A Matter of Conscience
… having a good conscience… (1 Peter 3:16).
“I don’t know what you mean by ‘glory’,” Alice said.
Humpty Dumpty smiled contemptuously. “Of course you don’t — till I tell you. I meant ‘there’s a nice knock-down argument for you!’”
“But ‘glory’ doesn’t mean ‘a nice knock-down argument’,” Alice objected.
“When I use a word,” Humpty Dumpty said, in rather a scornful tone, “it means just what I choose it to mean—neither more nor less.”
“The question is,” said Alice, “whether you can make words mean so many different things.”
“The question is,” said Humpty Dumpty, “which is to be master—that’s all.” (Lewis Carroll, Through the Looking Glass)
Humpty Dumpty is alive and well today. I know because I recently found him—or at least people who sound very much like him—on the Catholics for Choice website. The title of the teaching was “What do we mean by conscience?” You can find the entire video at https://vimeo.com/51526982. Here are a few excerpts:
Dan Macguire, Theologian: “What you have an obligation to do before acting on your conscience is to consult the best insights available in your religious tradition and the philosophical traditions of the society and the culture of the society and only then act on your conscience.”
Shiela Briggs, Theologian: “Even if your conscience should lead you to hell, you are to follow it . . . It is your duty and obligation to act on your conscience, whatever it tells you.”
Kate Ott, Ethicist: “If one’s conscience brings them to a different understanding of the church teachings than the hierarchy has right now, you need to follow your conscience. It is our conscience that is the final arbiter of what we believe to be right or wrong for ourselves in moral decision-making. Therefore the church—no one, your parents, doesn’t matter who they are, grandma—does not have the right to suggest that your conscience is wrong, or that your conscience makes you a bad Catholic.”
The above quotations are rather remarkable, in that these teachers demonstrate that they really don’t understand what a conscience is. Because they don’t define conscience, we are left to inferences. From what I gather, conscience is a free-floating inner feeling that may be influenced by the church, but maybe not. What we don’t get from any of them is the notion that conscience is the God-given faculty that helps us discern right from wrong. Yes, we can be mistaken. The conscience can be deceived or deadened. But the notion that the conscience is meant to get its bearings from God, and function in a way consistent with His word and the teaching of the Church, is absent. How this is any different from Adam and Eve in the Garden of Eden, determining for themselves what was right and wrong and subsequently eating the fruit, is unclear. On the understanding I get from these teachers, Adam and Eve were simply obeying their consciences.
It is remarkable that Catholics for Choice would offer a teaching titled “What do we mean by conscience?” and neglect (refuse?) to answer the question. I suppose we are left with the notion that conscience means what I say it means. Which is convenient, for such ambiguity serves as a comfortable-sounding cloak we can use to justify doing what we want to do.

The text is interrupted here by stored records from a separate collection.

(** Under a clock that always advances, a turn keeps the ledger in stamp
    order. *)
Lemma chat_keeps_well_stamped (env : Env) (request : ChatRequest.t) (w : World) :
  monotone_clock env -> well_stamped env w ->
  well_stamped env (snd (chat env request w)).
Proof.
  intros Hclock [Hsorted Hpast].
  destruct (wp_run _ _ _ (chat_spec env request w))
    as [res [w' [Hrun [prompt [mu [facts [new [n H]]]]]]]].
  cbv zeta in H. destruct H as [_ [_ [G [Hticks _]]]].
  rewrite Hrun. simpl. unfold well_stamped.
  rewrite (grows_messages _ _ _ _ _ _ G).
  assert (H0 : (ticks w < S (reply_tick request w))%nat)
    by (unfold reply_tick; lia).
  pose proof (Hclock _ _ H0) as Hlt0.
  assert (H1 : (ticks w < ticks w')%nat) by lia.
  pose proof (Hclock _ _ H1) as Hlt1.
  assert (H2 : (S (reply_tick request w) < ticks w')%nat) by lia.
  pose proof (Hclock _ _ H2) as Hlt2.
  split.
  - apply StronglySorted_app; [exact Hsorted| |].
    + constructor; [constructor; [constructor|constructor] |].
      constructor; [exact Hlt0 | constructor].
    + eapply Forall_impl; [|exact Hpast]. intros m Hm.
      constructor; [exact Hm|].
      constructor; [|constructor].
      eapply Z.lt_trans; [exact Hm | exact Hlt0].
  - apply Forall_app; split.
    + eapply Forall_impl; [|exact Hpast]. intros m Hm.
      eapply Z.lt_trans; [exact Hm | exact Hlt1].
    + constructor; [exact Hlt1|]. constructor; [exact Hlt2 | constructor].
Qed.

(** So after any number of turns from the empty store, every partition is
    chronological. *)
Lemma run_turns_well_stamped (env : Env) (requests : list ChatRequest.t) :
  monotone_clock env ->
  forall w, well_stamped env w -> well_stamped env (run_turns env requests w).
Proof.
  intros Hclock. induction requests as [|request rest IH]; intros w Hw.
  - exact Hw.
  - simpl. apply IH. now apply chat_keeps_well_stamped.
Qed.

Lemma run_turns_chronological (env : Env) (requests : list ChatRequest.t)
  (user_id : string) (session_id : option string) :
  monotone_clock env ->
  chronological (partition user_id session_id (run_turns env requests empty_world)).
Proof.
  intros Hclock. apply well_stamped_partition with env.
  apply run_turns_well_stamped; [exact Hclock | apply empty_world_well_stamped].
Qed.

(** ** The trigger policy *)

(** C1, as stated, fails.  In a session with four recorded turns, two of
    them of the user, a fifth turn makes the window length 5 while the user
    count is 3: the lifetime gate holds, the session gate does not, and the
    turn writes no digest, although [update_lifetime_summary] would have
    written one had it been called. *)
Lemma lifetime_gate_alone_writes_nothing :
  lifetime_gate hi_request busy_world = true
  /\ session_gate hi_request busy_world = false
  /\ summaries_collection (snd (chat sample_env hi_request busy_world))
     = summaries_collection busy_world
  /\ List.length
       (summaries_collection
          (snd (update_lifetime_summary sample_env "u" busy_world)))
     = 2%nat.
Proof. vm_compute. repeat split. Qed.

(** C1, amended.  Every turn returns, and the digests it appends are
    decided by the session gate first and by the lifetime gate inside it:
    none when the session gate fails, a session digest when it holds, and a
    lifetime digest after it when the lifetime gate holds as well.  The
    window length of the lifetime gate is the [short_term_count] that the
    response reports. *)
Theorem lifetime_gate_is_nested_in_session_gate
  (env : Env) (request : ChatRequest.t) (w : World) :
  exists res w' new,
    chat env request w = (Returned res, w')
    /\ (exists reply mu,
          res = Http200 {| reply := reply; memory_used := mu |}
          /\ short_term_count mu = turn_window_length request w)
    /\ summaries_collection w' = (summaries_collection w ++ new)%list
    /\ turn_digests request w new
    /\ (session_gate request w = false -> new = [])
    /\ (List.length new = 2%nat <->
        session_gate request w = true /\ lifetime_gate request w = true).
Proof.
  destruct (wp_run _ _ _ (chat_spec env request w))
    as [res [w' [Hrun [prompt [mu [facts [new [n H]]]]]]]].
  cbv zeta in H. destruct H as [Hres [Hcount [G [_ [_ Hd]]]]].
  exists res, w', new.
  split; [exact Hrun|]. split; [eauto|].
  split; [apply G|]. split; [exact Hd|].
  unfold turn_digests in Hd. cbv zeta in Hd.
  destruct (session_gate request w).
  - destruct Hd as [text [now Hd]].
    destruct (lifetime_gate request w).
    + destruct Hd as [text' [now' ->]]. simpl.
      split; [discriminate | tauto].
    + subst new. simpl. split; [discriminate|].
      split; [discriminate | intros [_ H]; discriminate].
  - subst new. simpl. split; [reflexivity|].
    split; [discriminate | intros [H _]; discriminate].
Qed.

Lemma lifetime_gate_is_nested_witness :
  exists res w',
    chat sample_env hi_request busy_world = (Returned res, w')
    /\ summaries_collection w' = summaries_collection busy_world.
Proof.
  destruct (lifetime_gate_is_nested_in_session_gate sample_env hi_request
              busy_world) as [res [w' [new [Hrun [_ [Hsum [_ [Hnone _]]]]]]]].
  exists res, w'. split; [exact Hrun|].
  rewrite Hsum, (Hnone eq_refl). apply app_nil_r.
Defined.

(** ** Failure of the generation service *)

(** C2, as stated, fails.  With the generation service down, the turn is
    answered with status 200 and the apology text as its reply: no error
    reaches the caller. *)
Lemma generation_outage_is_answered_200 :
  fst (chat outage_env hi_request empty_world)
  = Returned
      (Http200
         {| reply := apology;
            memory_used :=
              {| short_term_count := 1;
                 long_term_summary := None;
                 session_summary := None;
                 episodic_facts := [] |} |}).
Proof. vm_compute. reflexivity. Qed.

(** C2, amended.  When the generation request of the reply step fails,
    [get_ollama_response] hands back the apology text instead of raising:
    the turn succeeds with that text as its reply, and the ledger holds the
    user turn recorded before, followed by the apology as the assistant
    turn. *)
Theorem generation_failure_yields_apology
  (env : Env) (request : ChatRequest.t) (w : World) :
  (forall prompt,
      post_generate env (reply_tick request w) CHAT_MODEL prompt = None) ->
  exists mu w',
    chat env request w
    = (Returned (Http200 {| reply := apology; memory_used := mu |}), w')
    /\ messages_collection w'
       = (messages_collection w
          ++ [Message.mk (ChatRequest.user_id request)
                (ChatRequest.session_id request) "user"
                (ChatRequest.message request) (utcnow env (ticks w));
              Message.mk (ChatRequest.user_id request)
                (ChatRequest.session_id request) "assistant" apology
                (utcnow env (S (reply_tick request w)))])%list.
Proof.
  intros Hdown.
  destruct (wp_run _ _ _ (chat_spec env request w))
    as [res [w' [Hrun [prompt [mu [facts [new [n H]]]]]]]].
  cbv zeta in H. destruct H as [Hres [_ [G _]]].
  unfold generated in Hres, G. rewrite Hdown in Hres, G.
  exists mu, w'. split; [now rewrite Hrun, Hres | apply G].
Qed.

Lemma generation_failure_witness :
  exists mu w',
    chat outage_env hi_request empty_world
    = (Returned (Http200 {| reply := apology; memory_used := mu |}), w')
    /\ messages_collection w'
       = [Message.mk "u" (Some "s") "user" "hi" 1000;
          Message.mk "u" (Some "s") "assistant" apology 1003].
Proof.
  apply (generation_failure_yields_apology outage_env hi_request empty_world).
  intros prompt. reflexivity.
Defined.

(** ** The scopes of the digests *)





(** The session id of a request may be null.  The digest of the turns
    recorded without session id is stored under the scope "session" with a
    null session id: the invariant needs the session id of the request. *)
Lemma null_session_digest_has_no_session_id :
  summaries_collection
    (snd (generate_session_summary sample_env "u" None nameless_world))
  = [Summary.mk "u" None "session" "- the user said hello" 1003]
  /\ ~ Forall digest_ok
         (summaries_collection
            (snd (generate_session_summary sample_env "u" None
                    nameless_world))).
Proof.
  split; [reflexivity|].
  intros H. vm_compute in H.
  inversion H as [|d l [[_ Hd] | [Hd _]] _]; subst.
  - now apply Hd.
  - discriminate Hd.
Qed.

Humpty Dumpty is no dummy. Neither are the Catholics for Choice. Both know what needs to happen in order to become master.
It seems to me that we Baby Boomers have led our culture towards the prevailing Western religion of the autonomous self and the sanity of choice. No wonder that conscience, like our sexuality, is seen as a function of the unalterable standard of what has coalesced within me. Unfortunately, such a view has no respect for our fallenness that skews our conscience full reliability requiring us to look outside ourselves to revelation for truth. Or as the adage says, “Don’t believe everything you think.”
As you rightly infer, our conscious is as a governor device on a school bus designed hedge us into right behavior. But such a device is not perfect. It can be modified, damaged through choices, disabled through neglect.